TASK ITEM. Using the listing below, extract each line that has the word "BeliefIndexLaws" in it.

+++++

(** C33.  Contract of the single-phase proxy (policies other than
    [disaggregated]).  Without a healthy worker it answers 503, counted as
    [unrouted], and nothing else changes.  Otherwise it chooses a healthy worker
    ([both] workers first), learns the prompt for it and answers by what that
    worker answered: 502 naming the worker and counted against it when it could
    not be reached or refused; its body as a stream, under the headers built
    from the decision and its answer, when it accepted, uncounted so far and
    with the slot of the worker held; and an uncounted 500 only when it accepted
    and one of those headers has a value that HTTP does not allow. *)
Theorem serve_proxied_contract {T V} `{BeliefIndexLaws T} {HM : HashMapOrder}
    {BH : BlockHash} (env : Api.http) (request : ChatCompletionRequest V) (request_id : rstr)
    (a : Api.app T) (Hok : bi_ok (Router.prefix_index (Api.router a)))
    (Hp : Router.policy (Api.router a) ≠ Disaggregated) :
  let healthy := WorkerRegistry.healthy_workers (Router.registry (Api.router a)) in
  let policy := Router.policy (Api.router a) in
  let chain := chain_hash (canonical_prompt request) (Router.block_size (Api.router a)) in
  ∃ res a', Api.serve_proxied env request request_id a = Some (res, a') ∧
    (healthy = [] → res = Err api_no_healthy_workers ∧ Api.router a' = Api.router a ∧
       Api.metrics a' = Metrics.record_request (lit "unrouted") policy 503 (Api.metrics a)) ∧
    (healthy ≠ [] → ∃ d, rd_worker d ∈ healthy ∧
       (w_pool (rd_worker d) = Both ∨ ∀ w, w ∈ healthy → w_pool w ≠ Both) ∧
       rd_matched_prefix_len d = Router.believed_prefix (Api.router a) chain (rd_worker d) ∧
       (∀ h, h ∈ chain →
          bi_holds (Router.prefix_index (Api.router a')) (w_id (rd_worker d)) h = true) ∧
       proxied_answer env request request_id d policy
         (Api.post env (Api.chat_url (rd_worker d)) None) (Api.metrics a) res (Api.metrics a')).
Proof.
  destruct (select_for_chat_spec (Api.index_clock env 0) request (Api.router a) Hok)
    as (out & r & Hsel & Hout).
  unfold Api.serve_proxied. rewrite Hsel. cbn [mbind option_bind]. cbn zeta.
  set (chain := chain_hash _ _) in *. unfold RouterSpec.chat_contract in *.
  destruct out as [d|e].
  2:{ destruct Hout as [-> [[He ->]|(_ & Hd & _)]]; [|done].
      eexists _, _. split; [done|]. split; [|by intros Hne]. intros _.
      split_and!; [done| |done]. by destruct a. }
  destruct Hout as ((Hm & Hb & idx & -> & _ & Hh) & Hw & _ & Hpool).
  assert (Hheld : ∀ h, h ∈ chain → bi_holds idx (w_id (rd_worker d)) h = true).
  { intros h Hin. rewrite Hh, bool_decide_true by done. apply orb_true_r. }
  destruct (InflightGuard.acquire _ _) as [g tr] eqn:Hg.
  assert (Hgw : g = {| InflightGuard.worker := w_id (rd_worker d) |}) by by injection Hg as <-.
  assert (Hne : WorkerRegistry.healthy_workers (Router.registry (Api.router a)) = [] → False).
  { intros Hnil. rewrite Hnil in Hw. by apply not_elem_of_nil in Hw. }
  unfold proxied_answer. cbn [from_option].
  destruct (Api.post env (Api.chat_url (rd_worker d)) None) as [u|e] eqn:Hpost.
  2:{ eexists _, _. split; [done|]. split; [by intros ?%Hne|]. intros _. exists d.
      rewrite Hpost. by split_and!. }
  destruct (Api.is_success env (Api.up_status u)) eqn:Hs; simpl negb; cbv iota.
  2:{ eexists _, _. split; [done|]. split; [by intros ?%Hne|]. intros _. exists d.
      rewrite Hpost, Hs. by split_and!. }
  unfold Api.build_response. cbn [rt_request_id rt_worker rt_matched_prefix_blocks].
  destruct (forallb _ _) eqn:Hf; eexists _, _; (split; [done|]); (split; [by intros ?%Hne|]);
    intros _; exists d; rewrite Hpost, Hs, Hf; split_and!; try done.
  by eexists.
Qed.

(** Two phases: when the disaggregated flow answers with a stream, a healthy
    [prefill] worker accepted the prefill request, a healthy [decode] worker
    the decode request, the connector moved the whole chain from the one to
    the other between the two, the transfer was recorded once, and both
    workers are then believed to hold every block of the prompt. *)
Theorem serve_disaggregated_phases {T V} `{BeliefIndexLaws T} {HM : HashMapOrder}
    {BH : BlockHash} {KV : KvTransfer} (env : Api.http) (request : ChatCompletionRequest V)
    (request_id : rstr) (resp : Api.response) (a a' : Api.app T)
    (Hok : bi_ok (Router.prefix_index (Api.router a)))
    (Hres : Api.serve_disaggregated env request request_id a = (Ok resp, a')) :
  let chain := chain_hash (canonical_prompt request) (cfg_prompt_block_chars (Api.config a)) in
  let healthy := WorkerRegistry.healthy_workers (Router.registry (Api.router a)) in
  ∃ prefill decode u u',
    prefill ∈ healthy ∧ w_pool prefill = Prefill ∧ decode ∈ healthy ∧ w_pool decode = Decode ∧
    Api.post env (Api.chat_url prefill) (Some (lit "prefill")) = Ok u ∧
    Api.is_success env (Api.up_status u) = true ∧
    kv_transfer (w_id prefill) (w_id decode) (length chain) = Ok () ∧
    Api.post env (Api.chat_url decode) (Some (lit "decode")) = Ok u' ∧
    Api.is_success env (Api.up_status u') = true ∧
    Api.metrics a' = Metrics.record_kv_transfer
      (f64_div (f64_of_N (Api.transfer_ms env)) (f64_of_N 1000)) (Api.metrics a) ∧
    ∀ h, h ∈ chain →
      bi_holds (Router.prefix_index (Api.router a')) (w_id prefill) h = true ∧
      bi_holds (Router.prefix_index (Api.router a')) (w_id decode) h = true.
Proof.
  intros chain healthy. revert Hres. unfold Api.serve_disaggregated. fold chain.
  destruct (Router.select_in_pool_cases (Api.index_clock env 0) Prefill chain (Api.router a) Hok)
    as [[_ ->]|(prefill & idx1 & -> & Hp & Hpp & Hok1 & Hh1)]; [done|].
  set (a1 := Api.with_router _ a). unfold Api.prefill_phase.
  destruct (InflightGuard.acquire _ _) as [g1 tr1].
  destruct (Api.post env _ (Some (lit "prefill"))) as [u|e] eqn:Hu; [|done].
  destruct (Api.is_success env (Api.up_status u)) eqn:Hsu; simpl negb; cbv iota; [|done].
  set (a2 := Api.drop_guard _ _).
  destruct (Router.select_in_pool_cases (Api.index_clock env 1) Decode chain (Api.router a2) Hok1)
    as [[_ ->]|(decode & idx2 & -> & Hd & Hpd & _ & Hh2)]; [done|].
  destruct (kv_transfer _ _ _) as [[]|e] eqn:Hkv; [|done].
  unfold Api.decode_phase. destruct (InflightGuard.acquire _ (w_id (rd_worker (Router.decision
    (Router.candidate (Api.router a2) chain decode) chain)))) as [g2 tr2].
  destruct (Api.post env _ (Some (lit "decode"))) as [u'|e] eqn:Hu'; [|done].
  destruct (Api.is_success env (Api.up_status u')) eqn:Hsu'; simpl negb; cbv iota; [|done].
  match goal with |- context [Api.build_response env u' ?t ?h ?k ?st ?x] =>
    destruct (Api.build_response_cases env u' t h k st x)
      as [(headers & -> & _ & _)|(e & a3 & -> & _ & _)] end; [|done].
  intros [= _ <-].
  exists prefill, decode, u, u'. split_and!; try done.
  intros h Hin. cbn. rewrite !Hh2. cbn. rewrite !Hh1.
  rewrite (bool_decide_true (w_id prefill = w_id prefill ∧ h ∈ chain)) by done.
  rewrite (bool_decide_true (w_id decode = w_id decode ∧ h ∈ chain)) by done.
  by rewrite !orb_true_r.
Qed.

+++++

RESULT OF THE EXERCISE.
Theorem serve_proxied_contract {T V} `{BeliefIndexLaws T} {HM : HashMapOrder}
Theorem serve_disaggregated_phases {T V} `{BeliefIndexLaws T} {HM : HashMapOrder}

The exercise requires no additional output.